In the summer of 2013, Snowden went to two journalists, Laura Poitras and Glenn Greenwald, with some serious information regarding national security. Snowden previously freelanced for the National Security Agency (NSA) and found information that he believed the public should know. The NSA is monitoring the phones of citizens of the United States without their consent. Both the president and the head of the NSA swore that they were not monitoring the American people without their knowledge.

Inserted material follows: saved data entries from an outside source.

Lemma backtrack_fuel_heading fuel element h :
  backtrackToNearestHeader_fuel fuel element = Ok h ->
  isHeading h = true /\ before h <= before element.
Proof.
  revert element. induction fuel as [|fuel IH]; intros element; [discriminate|].
  simpl. intros H. apply bind_Ok in H as (_ & _ & H).
  destruct (Go.matchHeadingTag (NodeValue element)) eqn:Etag.
  - apply bind_Ok in H as (_ & _ & [= <-]). split; [exact Etag|lia].
  - apply bind_Ok in H as (prev & Eprev & H).
    apply bind_Ok in H as (_ & _ & H).
    apply IH in H as [Hh Hb]. split; [exact Hh|].
    apply FindPrevElementSibling_before in Eprev. lia.
Qed.

(** The tag of a heading is [h] and a digit from 1 to 6, and its level
    is read without an error. *)
Lemma matchHeadingTag_level tag :
  Go.matchHeadingTag tag = true ->
  exists digits level,
    Go.sliceFrom1 tag = Ok digits /\ Go.Atoi digits = Some level
    /\ (1 <= level <= 6)%Z.
Proof.
  destruct tag as [|c [|d [|e tag]]]; simpl; try discriminate.
  - destruct c as [[] [] [] [] [] [] [] []]; discriminate.
  - destruct c as [[] [] [] [] [] [] [] []]; try discriminate.
    intros H. exists (String d ""). 
    destruct d as [[] [] [] [] [] [] [] []]; try discriminate H;
      eexists; (split; [reflexivity|]); (split; [vm_compute; reflexivity|lia]).
  - destruct c as [[] [] [] [] [] [] [] []]; discriminate.
Qed.

Lemma headingLevel_tagLevel r : headingLevel r = tagLevel (NodeValue r).
Proof. reflexivity. Qed.

Lemma isHeading_level h :
  isHeading h = true -> exists level, headingLevel h = Ok level /\ (1 <= level <= 6)%Z.
Proof.
  intros H. apply matchHeadingTag_level in H as (digits & level & E1 & E2 & Hl).
  exists level. unfold headingLevel. rewrite E1. simpl. rewrite E2. auto.
Qed.

Lemma bind_fuel_Ok {A B : Type} (m : result A) (k : A -> result B) :
  m <> OutOfFuel -> (forall a, m = Ok a -> k a <> OutOfFuel) ->
  bind m k <> OutOfFuel.
Proof. destruct m; simpl; auto. Qed.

There was a certain program titled XKeyscore, which gives the agency access to just about everything someone does on the Internet. If a worker were to search someone’s name, they would be able to find whatever the person has put on the Internet, both publically and privately. Snowden witnessed the use of XKeyscore during his time as a freelance worker for the NSA. He was never actually an employee of the government when he leaked the information.
Snowden was upset with how the government was monitoring the citizens of the United States without their permission. People are giving up their privacy for security, but the public has no say in whether they actually want to give up that privacy. Snowden believed the public should know and advance their knowledge on the subject rather than stay in the dark about it for the rest of their lives.

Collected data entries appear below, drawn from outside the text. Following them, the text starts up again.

(** Both layer kinds on an empty disk: a convolution layer holding 1.0f,
    -1.0f and biases 10.0f, -0.0f, and a fully-connected layer holding
    1.0f, 2.0f and bias 3.0f, loaded into zeroed layers. *)
Lemma weight_file_round_trip_witness :
  (exists fs' l',
     ConvBiasLayer.ToFile "conv1" example_conv example_disk
     = (fs', Returns tt) /\
     ConvBiasLayer.FromFile "conv1" fs' blank_conv = (true, l') /\
     ConvBiasLayer.pconv l' = [1065353216; 3212836864] /\
     ConvBiasLayer.pbias l' = [1092616192; 2147483648]) /\
  (exists fs' l',
     FullyConnectedLayer.ToFile "ip1" example_fc example_disk
     = (fs', Returns tt) /\
     FullyConnectedLayer.FromFile "ip1" fs' blank_fc = (true, l') /\
     FullyConnectedLayer.pneurons l' = [1065353216; 1073741824] /\
     FullyConnectedLayer.pbias l' = [1077936128]).
Proof.
  split.
  - destruct (proj1 (weight_file_round_trip "conv1" example_disk
                       (not_elem_of_empty _) (not_elem_of_empty _))
                example_conv blank_conv) as (fs' & l' & Hs & Hl & Hc & Hb & _).
    + vm_compute. repeat split; congruence.
    + repeat constructor; vm_compute; congruence.
    + repeat constructor; vm_compute; congruence.
    + reflexivity.
    + reflexivity.
    + reflexivity.
    + reflexivity.
    + exists fs', l'. auto.
  - destruct (proj2 (weight_file_round_trip "ip1" example_disk
                       (not_elem_of_empty _) (not_elem_of_empty _))
                example_fc blank_fc) as (fs' & l' & Hs & Hl & Hc & Hb & _).
    + vm_compute. repeat split; congruence.
    + repeat constructor; vm_compute; congruence.
    + repeat constructor; vm_compute; congruence.
    + reflexivity.
    + reflexivity.
    + reflexivity.
    + reflexivity.
    + exists fs', l'. auto.
Defined.

Lemma fread_elements_enough v : forall fp,
  (length v <= length (decode_floats fp))%nat ->
  fread_elements (length v) fp v = take (length v) (decode_floats fp).
Proof.
  induction v as [|x v IH]; intros fp Hlen; [reflexivity|].
  destruct fp as [|b0 [|b1 [|b2 [|b3 rest]]]]; try (simpl in Hlen; lia).
  cbn [length fread_elements decode_floats take]. f_equal.
  apply IH. simpl in Hlen. lia.
Qed.

Lemma fread_enough v count fp :
  0 <= count <= Int32.max_signed -> Z.of_nat (length v) = count ->
  (length v <= length (decode_floats fp))%nat ->
  fread v count fp = take (length v) (decode_floats fp).
Proof.
  intros Hc Hv Hlen. unfold fread. rewrite size_t_of_count by assumption.
  rewrite <- Hv, Nat2Z.id. now apply fread_elements_enough.
Qed.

Once this information leaked, the government was immediately after Snowden, who was in Hong Kong, where he hoped to find political asylum. There was no hope for him to stay in China, so Snowden had to find another country to live or he would come back to the United States and likely face an unfair trial. Eventually, he found his way to Russia with the help of people from Wikileaks. Snowden has been living in Russia for over three years now, and with the end of the Obama administration coming up, it seems like the perfect time for Snowden to return.
In July of 2015, 168,000 people signed a petition for Obama to pardon Snowden, but the White House rejected it because the leaks were “dangerous to national security”. Snowden didn’t just leak all the documents to the public; he filtered it through journalists and destroyed his own personal copy of the data so no one else could retrieve it to use it against the United States. The journalists with the data didn’t publish everything that was available to them, as the main focus was the surveillance of phone calls and Internet data.
Both of the current presidential candidates won’t pardon him if they’re elected, so Obama is the only chance Snowden has until Donald Trump or Hillary Clinton leaves office; even then, the next candidates might not give him the chance he deserves either.
Trump believes Snowden to be a traitor and wants to treat him as such if he were ever to return to the United States. This is the exact reason Snowden doesn’t want to come back; he would be made into a martyr for whistleblowers everywhere. He doesn’t want other whistleblowers to fear leaking information that they believe the people have the right to know. Many whistleblowers remain anonymous, like the one from the Panama Papers, because they fear the consequences the action could have on their loved ones and themselves. They shouldn’t have to worry about such things, when in many cases whistleblowers are doing a public service.
Clinton, on the other hand, claims Snowden should come to the U.S. where he would face a “fair” trial. She says that he could’ve been protected under the Whistleblower Protection Act (WPA), but this is not true. The WPA only protects government employees, and Snowden did not directly work for the government, therefore it doesn’t apply to him.
As for the petition making its rounds currently, there hasn’t been a response from the White House yet. The online petition that can be found on pardonsnowden.org has thousands of signatures from people around the world. While there’s still a lot of the public who don’t know about Snowden and what he did or believe he’s a traitor to the country, there are hundreds of thousands who want to see him back where he belongs, at home in the United States.